# TASK
Please return, with no alterations, the lines below from the very first through the one that contains "(** The five".

[Stored data entries]
(** A contact map with the nine required strings and nothing else. *)
Definition sampleContactMap : gmap string value :=
  <[ "phone_number" := VString "+33100000000" ]>
  (<[ "legal_form" := VString "individual" ]>
  (<[ "firstname" := VString "Ada" ]>
  (<[ "lastname" := VString "Lovelace" ]>
  (<[ "email" := VString "ada@example.com" ]>
  (<[ "address_line_1" := VString "1 rue de la Paix" ]>
  (<[ "zip" := VString "75002" ]>
  (<[ "city" := VString "Paris" ]>
  (<[ "country" := VString "FR" ]> ∅)))))))).

(** ** Shapes of contacts *)

Definition isPresent {A : Type} (pointer : option A) : bool :=
  match pointer with Some _ => true | None => false end.

(** The five info keys of a flattened French extension, each with the test
    that the extension carries that info block. *)
Definition infoPointers : list (string * (ContactExtensionFR.t -> bool)) :=
  [ ("individual_info",
      fun ext => isPresent (ContactExtensionFR.IndividualInfo ext));
    ("duns_info", fun ext => isPresent (ContactExtensionFR.DunsInfo ext));
    ("association_info",
      fun ext => isPresent (ContactExtensionFR.AssociationInfo ext));
    ("trademark_info",
      fun ext => isPresent (ContactExtensionFR.TrademarkInfo ext));
    ("code_auth_afnic_info",
      fun ext => isPresent (ContactExtensionFR.CodeAuthAfnicInfo ext)) ].

(** The association info of the extension, when there is one, has a
    publication date. *)
Definition hasPublicationDate (ext : option ContactExtensionFR.t) : bool :=
  match ext with
  | Some ext =>
      match ContactExtensionFR.AssociationInfo ext with
      | Some info =>
          isPresent (ContactExtensionFRAssociationInfo.PublicationJo info)
      | None => true
      end
  | None => true
  end.

(** The property that a nil info block leaves its key out of the flattened
    French extension. *)
Definition omitsNilInfoKeys `{TimeRFC3339} (ext : ContactExtensionFR.t)
  : Prop :=
  forall g : gmap string value,
    flattenContactExtensionFR (Some ext) = Ret (Some g) ->
    Forall (fun '(key, present) => present ext = false -> g !! key = None)
      infoPointers.

(** The contact with the identifier the registrar assigned set back to the
    zero value. *)
Definition withoutID (contact : Contact.t) : Contact.t :=
  {| Contact.ID := "";
     Contact.PhoneNumber := Contact.PhoneNumber contact;
     Contact.LegalForm := Contact.LegalForm contact;
     Contact.Firstname := Contact.Firstname contact;
     Contact.Lastname := Contact.Lastname contact;
     Contact.Email := Contact.Email contact;
     Contact.AddressLine1 := Contact.AddressLine1 contact;
     Contact.Zip := Contact.Zip contact;
     Contact.City := Contact.City contact;
     Contact.Country := Contact.Country contact;
     Contact.CompanyName := Contact.CompanyName contact;
     Contact.EmailAlt := Contact.EmailAlt contact;
     Contact.FaxNumber := Contact.FaxNumber contact;
     Contact.AddressLine2 := Contact.AddressLine2 contact;
     Contact.VatIDentificationCode := Contact.VatIDentificationCode contact;
     Contact.CompanyIDentificationCode :=
       Contact.CompanyIDentificationCode contact;
     Contact.Lang := Contact.Lang contact;
     Contact.Resale := Contact.Resale contact;
     Contact.State := Contact.State contact;
     Contact.WhoisOptIn := Contact.WhoisOptIn contact;
     Contact.ExtensionFr := Contact.ExtensionFr contact;
     Contact.ExtensionEu := Contact.ExtensionEu contact;
     Contact.ExtensionNl := Contact.ExtensionNl contact |}.

(** The new-contact request that carries the field values of a contact
    literally: every optional string is set, and there is no extension. *)
Definition literalNewContact (contact : Contact.t) : NewContact.t :=
  {| NewContact.PhoneNumber := Contact.PhoneNumber contact;
     NewContact.LegalForm := Contact.LegalForm contact;
     NewContact.Firstname := Contact.Firstname contact;
     NewContact.Lastname := Contact.Lastname contact;
     NewContact.Email := Contact.Email contact;
     NewContact.AddressLine1 := Contact.AddressLine1 contact;
     NewContact.Zip := Contact.Zip contact;
     NewContact.City := Contact.City contact;
     NewContact.Country := Contact.Country contact;
     NewContact.Resale := Contact.Resale contact;
     NewContact.WhoisOptIn := Contact.WhoisOptIn contact;
     NewContact.CompanyName := Some (Contact.CompanyName contact);
     NewContact.EmailAlt := Some (Contact.EmailAlt contact);
     NewContact.FaxNumber := Some (Contact.FaxNumber contact);
     NewContact.AddressLine2 := Some (Contact.AddressLine2 contact);
     NewContact.VatIDentificationCode :=
       Some (Contact.VatIDentificationCode contact);
     NewContact.CompanyIDentificationCode :=
       Some (Contact.CompanyIDentificationCode contact);
     NewContact.State := Some (Contact.State contact);
     NewContact.ExtensionFr := None;
     NewContact.ExtensionEu := None;
     NewContact.ExtensionNl := None |}.

(** A contact as the registrar returns it, with the given extensions. *)
Definition sampleContact (extensionFr : option ContactExtensionFR.t)
  (extensionEu : option ContactExtensionEU.t)
  (extensionNl : option ContactExtensionNL.t) : Contact.t :=
  {| Contact.ID := "contact-9";
     Contact.PhoneNumber := "+33100000000";
     Contact.LegalForm := "individual";
     Contact.Firstname := "Ada";
     Contact.Lastname := "Lovelace";
     Contact.Email := "ada@example.com";
     Contact.AddressLine1 := "1 rue de la Paix";
     Contact.Zip := "75002";
     Contact.City := "Paris";
     Contact.Country := "FR";
     Contact.CompanyName := "";
     Contact.EmailAlt := "";
     Contact.FaxNumber := "";
     Contact.AddressLine2 := "";
     Contact.VatIDentificationCode := "";
     Contact.CompanyIDentificationCode := "";
     Contact.Lang := "fr_FR";
     Contact.Resale := false;
     Contact.State := "";
     Contact.WhoisOptIn := true;
     Contact.ExtensionFr := extensionFr;
     Contact.ExtensionEu := extensionEu;
     Contact.ExtensionNl := extensionNl |}.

# FINAL ANSWER
(** A contact map with the nine required strings and nothing else. *)
Definition sampleContactMap : gmap string value :=
  <[ "phone_number" := VString "+33100000000" ]>
  (<[ "legal_form" := VString "individual" ]>
  (<[ "firstname" := VString "Ada" ]>
  (<[ "lastname" := VString "Lovelace" ]>
  (<[ "email" := VString "ada@example.com" ]>
  (<[ "address_line_1" := VString "1 rue de la Paix" ]>
  (<[ "zip" := VString "75002" ]>
  (<[ "city" := VString "Paris" ]>
  (<[ "country" := VString "FR" ]> ∅)))))))).

(** ** Shapes of contacts *)

Definition isPresent {A : Type} (pointer : option A) : bool :=
  match pointer with Some _ => true | None => false end.

(** The five info keys of a flattened French extension, each with the test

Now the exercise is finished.